» **What you need to do**: In the data below, the answer is the run of lines from the line containing "Fixpoint extract_insights_loop (items" through the line containing "Definition _identify_risks (step_results", both included; print it exactly and nothing else.

(Collected data)
____________

(** * Multi-domain workflow orchestrator: a shallow embedding

    This development embeds [extensions/workflows/multi_domain_orchestrator.py]
    and the parts of [extensions/agents/base.py] it relies on
    ([TaskResult], [AgentRegistry.get_agent], the [execute_task] interface).

    Python objects that the code mutates or shares are kept in an explicit
    store: context dictionaries live in a heap of dict objects and are
    handed around by reference, the executors own a state of their own
    ([World]), and every executor body that is run is appended to a ghost
    trace.  Exceptions, a task that suspends with nobody left to resume it,
    and a loop that does not come back are results of the monad [M]. *)

From Stdlib Require Import ZArith QArith List String.
From stdpp Require Import gmap strings list fin_maps relations.

Local Open Scope string_scope.
Local Open Scope list_scope.
Local Open Scope nat_scope.

Set Warnings "-register-all,-clear-no-such-hyp".

(** ** Python values *)

(** The [Any]-typed payloads ([TaskResult.data], context entries).
    Dictionaries nested in a value keep their insertion order.  Values
    are immutable here: [dict.copy()] is shallow, and what is said about a
    dictionary is about its keys and the values bound to them. *)
Inductive PyVal : Type :=
| VNone
| VBool (b : bool)
| VInt (z : Z)
| VFloat (q : Q)
| VStr (s : string)
| VList (l : list PyVal)
| VDict (d : list (string * PyVal)).

(** Exceptions, by the operation that raises them.  [str(e)] is the
    exception itself. *)
Inductive PyExn : Type :=
| NotSliceable (v : PyVal)    (* [v[:2]] on a value without slicing *)
| BadFloatFormat (v : PyVal)  (* [f"{v:.2f}"] on a value that is no number *)
| ExecutorFault (msg : string). (* an exception escaping [execute_task] *)

(** ** Insertion-ordered dictionaries with string keys *)

Module OrderedDict.
Section Ops.
Context {V : Type}.

Fixpoint get (k : string) (d : list (string * V)) : option V :=
  match d with
  | [] => None
  | (k', v) :: d' => if decide (k = k') then Some v else get k d'
  end.

(** [d[k] = v]: an existing key keeps its position. *)
Fixpoint set (k : string) (v : V) (d : list (string * V)) : list (string * V) :=
  match d with
  | [] => [(k, v)]
  | (k', v') :: d' =>
      if decide (k = k') then (k', v) :: d' else (k', v') :: set k v d'
  end.

Definition keys (d : list (string * V)) : list string := fst <$> d.
Definition values (d : list (string * V)) : list V := snd <$> d.
End Ops.
End OrderedDict.

Abbreviation odict V := (list (string * V)).
Abbreviation Ctx := (gmap string PyVal).

(** ** Data model *)

Inductive WorkflowType : Type :=
| REAL_ESTATE_DEVELOPMENT
| BUSINESS_EXPANSION
| HEALTHCARE_FACILITY
| MARKETING_CAMPAIGN
| CONSTRUCTION_PROJECT.

Definition WorkflowType_value (w : WorkflowType) : string :=
  match w with
  | REAL_ESTATE_DEVELOPMENT => "real_estate_development"
  | BUSINESS_EXPANSION => "business_expansion"
  | HEALTHCARE_FACILITY => "healthcare_facility"
  | MARKETING_CAMPAIGN => "marketing_campaign"
  | CONSTRUCTION_PROJECT => "construction_project"
  end.

Record WorkflowStep : Type := mkStep {
  step_id : string;
  agent_name : string;
  task_description : string;
  dependencies : list string;
  expected_duration : Z;
  priority : Z
}.

(** [agents/base.py], [TaskResult].  Floats are rationals, the timestamp
    is a clock reading. *)
Record TaskResult : Type := mkTaskResult {
  success : bool;
  data : PyVal;
  confidence : Q;
  execution_time : Q;
  metadata : odict PyVal;
  timestamp : Z
}.

(** An entry of [key_insights]. *)
Inductive Insight : Type :=
| HighConfidence (sid : string) (c : PyVal) (* f"{step_id}: High confidence analysis ({c:.2f})" *)
| InsightItem (v : PyVal).

(** The [summary] dictionary.  [success_rate], [average_confidence] and
    [business_impact] are floating-point figures derived from the fields
    kept here and from constants; none of them can raise. *)
Inductive Summary : Type :=
| SummaryOk (workflow_type_value : string)
            (total_steps successful_steps : nat)
            (key_insights : list Insight)
            (cross_domain_synergies : list string)
            (risk_factors : list PyVal)
| SummaryError (e : PyExn).   (* {"error": str(e)} *)

(** [WorkflowResult] without its two wall-clock fields
    ([total_duration], [timestamp]). *)
Record WorkflowResult : Type := mkWorkflowResult {
  workflow_type : WorkflowType;
  wf_success : bool;
  step_results : odict TaskResult;
  summary : Summary;
  recommendations : list PyVal
}.

Definition is_error_summary (s : Summary) : bool :=
  match s with SummaryError _ => true | SummaryOk _ _ _ _ _ _ => false end.

(** ** Executors, the store and the monad *)

(** What running the body of [execute_task] comes to: a result, an
    exception, or a suspension on something only another task could
    provide. *)
Inductive ExecOutcome : Type :=
| Returns (r : TaskResult)
| Raises (e : PyExn)
| Suspends.

(** An agent: [execute_task task context] reads the dictionary it is
    handed and the executors' state, and leaves both possibly changed. *)
Record Agent (World : Type) : Type := mkAgent {
  name : string;
  execute_task : string -> Ctx -> World -> ExecOutcome * Ctx * World
}.
Arguments mkAgent {World} _ _.
Arguments name {World} _.
Arguments execute_task {World} _ _ _ _.

(** One executor body that was run: the step, the dictionary object it
    received and its content, and [step_results] at that moment. *)
Record Call : Type := mkCall {
  call_step : WorkflowStep;
  call_loc : nat;
  call_ctx : Ctx;
  call_results : odict TaskResult
}.

Record Machine (World : Type) : Type := mkMachine {
  heap : list Ctx;                       (* dict objects, by address *)
  world : World;                         (* state owned by the executors *)
  calls : list Call;                     (* ghost trace *)
  workflow_history : list WorkflowResult (* [self.workflow_history] *)
}.
Arguments mkMachine {World} _ _ _ _.
Arguments heap {World} _.
Arguments world {World} _.
Arguments calls {World} _.
Arguments workflow_history {World} _.

Inductive Res (A : Type) : Type :=
| Ok (a : A)
| Raise (e : PyExn)
| Block        (* the only running task is suspended for good *)
| OutOfFuel.   (* the loop did not come back within the bound *)
Arguments Ok {A} _.
Arguments Raise {A} _.
Arguments Block {A}.
Arguments OutOfFuel {A}.

Definition M (World A : Type) : Type := Machine World -> Res A * Machine World.

Definition ret {World A} (a : A) : M World A := fun m => (Ok a, m).

Definition bind {World A B} (c : M World A) (k : A -> M World B) : M World B :=
  fun m =>
    match c m with
    | (Ok a, m') => k a m'
    | (Raise e, m') => (Raise e, m')
    | (Block, m') => (Block, m')
    | (OutOfFuel, m') => (OutOfFuel, m')
    end.

Notation "'let*' x ':=' c 'in' k" := (bind c (fun x => k))
  (at level 10, x pattern, c at level 100, k at level 200).

(** Functions without effect that may raise. *)
Definition Exc (A : Type) : Type := PyExn + A.

Definition ebind {A B} (c : Exc A) (k : A -> Exc B) : Exc B :=
  match c with inl e => inl e | inr a => k a end.

Notation "'let?' x ':=' c 'in' k" := (ebind c (fun x => k))
  (at level 10, x pattern, c at level 100, k at level 200).

Definition lift {World A} (c : Exc A) : M World A :=
  fun m => match c with inl e => (Raise e, m) | inr a => (Ok a, m) end.

(** ** Result aggregation *)

(** [v[:2]] followed by [list.extend]: the first two items of a list, or
    the first two characters of a string one by one. *)
Definition top2 (v : PyVal) : Exc (list PyVal) :=
  match v with
  | VList l => inr (take 2 l)
  | VStr s => inr ((fun a => VStr (String a EmptyString)) <$> take 2 (list_ascii_of_string s))
  | _ => inl (NotSliceable v)
  end.

(** [f"{v:.2f}"] accepts numbers only. *)
Definition format_2f (v : PyVal) : Exc PyVal :=
  match v with
  | VInt _ | VFloat _ | VBool _ => inr v
  | _ => inl (BadFloatFormat v)
  end.

Fixpoint extract_insights_loop (items : odict TaskResult)
    (insights : list Insight) : Exc (list Insight) :=
  match items with
  | [] => inr insights
  | (sid, result) :: rest =>
      match success result, data result with
      | true, VDict d =>
          let? insights1 :=
            match OrderedDict.get "confidence" d with
            | Some c => let? c' := format_2f c in inr (insights ++ [HighConfidence sid c'])
            | None => inr insights
            end in
          let? insights2 :=
            match OrderedDict.get "recommendations" d with
            | Some v => let? l := top2 v in inr (insights1 ++ (InsightItem <$> l))
            | None => inr insights1
            end in
          extract_insights_loop rest insights2
      | _, _ => extract_insights_loop rest insights
      end
  end.

Definition _extract_key_insights (workflow_type : WorkflowType)
    (step_results : odict TaskResult) : Exc (list Insight) :=
  let? insights := extract_insights_loop step_results [] in
  inr (take 5 insights).

Definition _identify_synergies (step_results : odict TaskResult) : list string :=
  take 3
    [ "Real estate and construction analysis alignment ensures feasible development timeline";
      "Marketing insights inform construction design for target market appeal";
      "Regulatory compliance requirements integrated into construction planning";
      "Market analysis validates investment assumptions across all domains" ].

Fixpoint identify_risks_loop (items : odict TaskResult) (risks : list PyVal)
    : Exc (list PyVal) :=
  match items with
  | [] => inr risks
  | (sid, result) :: rest =>
      match success result, data result with
      | true, VDict d =>
          match OrderedDict.get "risk_factors" d with
          | Some v => let? l := top2 v in identify_risks_loop rest (risks ++ l)
          | None => identify_risks_loop rest risks
          end
      | _, _ => identify_risks_loop rest risks
      end
  end.

Definition _identify_risks (step_results : odict TaskResult) : Exc (list PyVal) :=
  let? risks := identify_risks_loop step_results [] in
  inr (take 5
         (risks ++
          [ VStr "Coordination challenges between multiple specialized teams";
            VStr "Timeline dependencies may create bottlenecks";
            VStr "Budget allocation across domains requires careful management" ])).

Definition _generate_workflow_summary (workflow_type : WorkflowType)
    (step_results : odict TaskResult) (context : nat) : Exc Summary :=
  let successful_steps :=
    length (List.filter success (OrderedDict.values step_results)) in
  let total_steps := length step_results in
  let? key_insights := _extract_key_insights workflow_type step_results in
  let synergies := _identify_synergies step_results in
  let? risks := _identify_risks step_results in
  inr (SummaryOk (WorkflowType_value workflow_type) total_steps successful_steps
         key_insights synergies risks).

Definition generic_recommendations : list PyVal :=
  [ VStr "Implement integrated project management system for cross-domain coordination";
    VStr "Establish regular cross-functional team meetings for alignment";
    VStr "Develop standardized reporting templates for consistent communication";
    VStr "Create shared dashboard for real-time project visibility";
    VStr "Invest in training for multi-domain collaboration skills" ].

____________

» **Output of the exercise**:
Fixpoint extract_insights_loop (items : odict TaskResult)
    (insights : list Insight) : Exc (list Insight) :=
  match items with
  | [] => inr insights
  | (sid, result) :: rest =>
      match success result, data result with
      | true, VDict d =>
          let? insights1 :=
            match OrderedDict.get "confidence" d with
            | Some c => let? c' := format_2f c in inr (insights ++ [HighConfidence sid c'])
            | None => inr insights
            end in
          let? insights2 :=
            match OrderedDict.get "recommendations" d with
            | Some v => let? l := top2 v in inr (insights1 ++ (InsightItem <$> l))
            | None => inr insights1
            end in
          extract_insights_loop rest insights2
      | _, _ => extract_insights_loop rest insights
      end
  end.

Definition _extract_key_insights (workflow_type : WorkflowType)
    (step_results : odict TaskResult) : Exc (list Insight) :=
  let? insights := extract_insights_loop step_results [] in
  inr (take 5 insights).

Definition _identify_synergies (step_results : odict TaskResult) : list string :=
  take 3
    [ "Real estate and construction analysis alignment ensures feasible development timeline";
      "Marketing insights inform construction design for target market appeal";
      "Regulatory compliance requirements integrated into construction planning";
      "Market analysis validates investment assumptions across all domains" ].

Fixpoint identify_risks_loop (items : odict TaskResult) (risks : list PyVal)
    : Exc (list PyVal) :=
  match items with
  | [] => inr risks
  | (sid, result) :: rest =>
      match success result, data result with
      | true, VDict d =>
          match OrderedDict.get "risk_factors" d with
          | Some v => let? l := top2 v in identify_risks_loop rest (risks ++ l)
          | None => identify_risks_loop rest risks
          end
      | _, _ => identify_risks_loop rest risks
      end
  end.

Definition _identify_risks (step_results : odict TaskResult) : Exc (list PyVal) :=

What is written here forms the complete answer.